Menimbulkan rasa optimis dan ketenangan kalbu sebab iman membekali manusia dengan kekayaan berupa kekuatan hati dan ketentraman jiwa yang tidak putus-putusnya mengalir.
Memiliki sifat sabar dan tawakal.
Memunculkan sifat qona’ah yaitu menerima apa adanya dan merasa cukup, terhindar dari sifat rakus, tamak, iri dansifat tercela lainnya.
Menumbuhkan kesadaran diri untuk senantiasa memperbaiki moral dan membangun perbuatan mereka diatas asas rasa takut kepada Alloh SWT.
Lemahnya iman dapat di tandai dengan tidak mengamalkan ilmu yang di miliki, tidak mau mengajak sesamanya kepada kebaikan ataupun tidak melarang sesamanya dalam hal kemungkaran, mengharapkan ampunan tanpa adanya usaha memohon ampun, lebih mementingkan rizkinya daripada rabbnya, lebih takut kepada mahkluk daripada rabbnya. Sebagai seorang hamba yang beriman hendaklah selalu melaksanakan segala perintah dan segala larangannya sebagai bukti keimanan hamba kepada rabbnya di samping itu orang mukmin wajib berusaha menguatkan keimanannya pada allah SWT dengan menambah tiga hal, yaitu :
Memperhatikan dengan pendengarannya kepada ayat-ayat dan khobar-khobar yang menyebut janji dan ancaman. Juga terhadap ayat-ayat atau khabar-khabar tentang perkara akhirat, cerita-cerita para nabi dan sesuatu yang dapat menguatkannya, berupa mukjizat dan siksaan-siksaan yang dapat menyadarkan orang-orang yang keras kepala kepada para nabi, dan sesuatu yang As-Salaf Al-Shaleh, seperti berzuhud kepada dunia dan cinta pada akhirat dan lain sebagainya dari dalil-dalil sima’i.

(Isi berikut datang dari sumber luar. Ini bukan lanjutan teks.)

Lemma rangeResults_appends E c b schema name results anns anns' :
  rangeResults E c b schema name results anns = Some anns' ->
  exists new,
    anns' = (anns ++ new)%list /\
    Forall (fun a => exists result e,
                result ∈ results /\ e ∈ Errors result /\
                violationAnnotation E c b schema name result e = Some a) new.
Proof.
  revert anns. induction results as [|result rest IH]; intros anns H; simpl in H.
  - inversion H. exists []. by rewrite app_nil_r.
  - destruct (rangeErrors E c b schema name result (Errors result) anns)
      as [anns1|] eqn:H1; [|done].
    apply rangeErrors_appends in H1 as (new1 & -> & Hall1).
    apply IH in H as (new2 & -> & Hall2).
    exists (new1 ++ new2)%list. rewrite app_assoc. split; [done|].
    apply Forall_app. split.
    + apply Forall_forall. intros a Ha.
      apply list_elem_of_lookup in Ha as [i Hi].
      destruct (Forall2_lookup_r _ _ _ _ _ Hall1 Hi) as (e & He & Hv).
      exists result, e. split; [by left|]. split; [|done].
      apply list_elem_of_lookup. eauto.
    + eapply Forall_impl; [exact Hall2|]. intros a (r & e & Hr & He & Hv).
      exists r, e. split; [by right|done].
Qed.
(** Lines 65-79: the loop, appending to [video_formats]. *)
Fixpoint collect_formats (fs : list dict) (video_formats : list VideoFormat)
  : result (list VideoFormat) :=
  match fs with
  | [] => Ret video_formats
  | f :: rest =>
      if has_video_and_audio f then
        let* vf := make_video_format f in
        collect_formats rest (video_formats ++ [vf])
      else collect_formats rest video_formats
  end.

Definition no_formats_detail : string :=
  "No se encontraron formatos de video compatibles (video+audio).".

(** Line 84: [sanitize_filename(info.get(title, default))]. *)
Definition sanitized_title (i : info) : result string :=
  match default (VStr "video_sin_titulo") (info_title i) with
  | VStr t =>
      match sanitize_filename t with
      | Some t' => Ret t'
      | None => Raise re_error
      end
  | _ => Raise (TypeError "expected string or bytes-like object")
  end.

Definition get_video_info (ydl : YoutubeDL) (url : string)
  : result VideoInfoResponse :=
  match extract_info ydl info_opts url false with
  | Raise e =>
      Raise (HTTPException 400
               ("Error de yt-dlp al obtener info: " +:+ str_exc e))
  | Ret i =>
      let* video_formats :=
        collect_formats (default [] (info_formats i)) [] in
      match video_formats with
      | [] => Raise (HTTPException 404 no_formats_detail)
      | _ =>
          let* sanitized := sanitized_title i in
          let* v_title := field "title" (validate_str (VStr sanitized)) in
          Ret {| title := v_title; formats := video_formats |}
      end
  end.

(** The quality rule in the specification's first words: the note,
    whenever the format has one. *)
Definition quality_is_note_when_present : Prop :=
  ∀ (f : dict) (vf : VideoFormat) (note : string),
    has_video_and_audio f = true →
    make_video_format f = Ret vf →
    f !! "format_note" = Some (VStr note) →
    quality vf = note.

End info_handler.

(* ===================================================================== *)
(** ** Paths, the file system and the request's state *)
(* ===================================================================== *)

Module Os.

(** [s.endswith(c)] for a one-character [c]. *)
Fixpoint endswith (s : string) (c : ascii) : bool :=
  match s with
  | EmptyString => false
  | String x EmptyString => Ascii.eqb x c
  | String _ rest => endswith rest c
  end.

Melihat dengan ‘ainul bashirah (mata hati) dan beristidlal (berargumen dengan dalil) kepada kerajaan-kerajaan yang ada di langit dan di bumi dan segala isinya berupa tanda-tanda yang mengagumkan dan keindahan-keindahan yang di ciptakan allah SWT.
Istiqomah dalam mengerjakan amal-amal shaleh dan menjaga dari terjerumusnya maksiat dan kejahatan-kejahatan. Karena sesungguhnya iman itu perkataan dan perbuatan, bisa bertambah karena mengerjakan kebaikan dan bisa berkurang karena mengerjakan kemaksiaatan pada allah SWT.
Yang tertulis di atas dapat meningkatkan keyakinan kepada allah SWT. sebagai bentuk orang mukmin yang hendak meningkatkan keimanannya.
PENUTUP
KESIMPULAN
Iman kepada Allah SWT adalah kewajiban seorang muslim untuk meyakini sepenuh hati adanya Allah SWT sebagai satu-satunya Tuhan yang pantas disembah dan tidak boleh di sekutukan karena Alloh adalah dzat yang maha sempurna, sang pencipta alam semesta ini, dan tentunya bisa mengamalkan apa yang di perintahkan Allah SWT serta meninggalkan larangannya agar bisa memetik memetik manfaat dari iman tersebut.
DAFTAR PUSTAKA
Al-Haddad, Sayyid Abdulloh. Jalan Para Nabi Menuju Surga. Hikmah.Jakarta: 2003.
Arifin, Zainul. Ilmu Tauhid. Karya Abadi Jaya. Semarang: 2015.
Ash Shiddieqy, Hasby. Ilmu Tauhid/Kalam. Bulan Bintang. Jakarta: 1973.
Qordhowi, Yusuf.Merasakan Kehadiran Tuhan.Mitra Pustaka.Yogyakarta: 2005.
Sabiq, Sayyid. Aqidah Islam. Diponegoro. Bandung: 1986.
Thahir, Abdul Mu’in Taib,.Ilmu Kalam. Bumirestu. Jakarta:1964.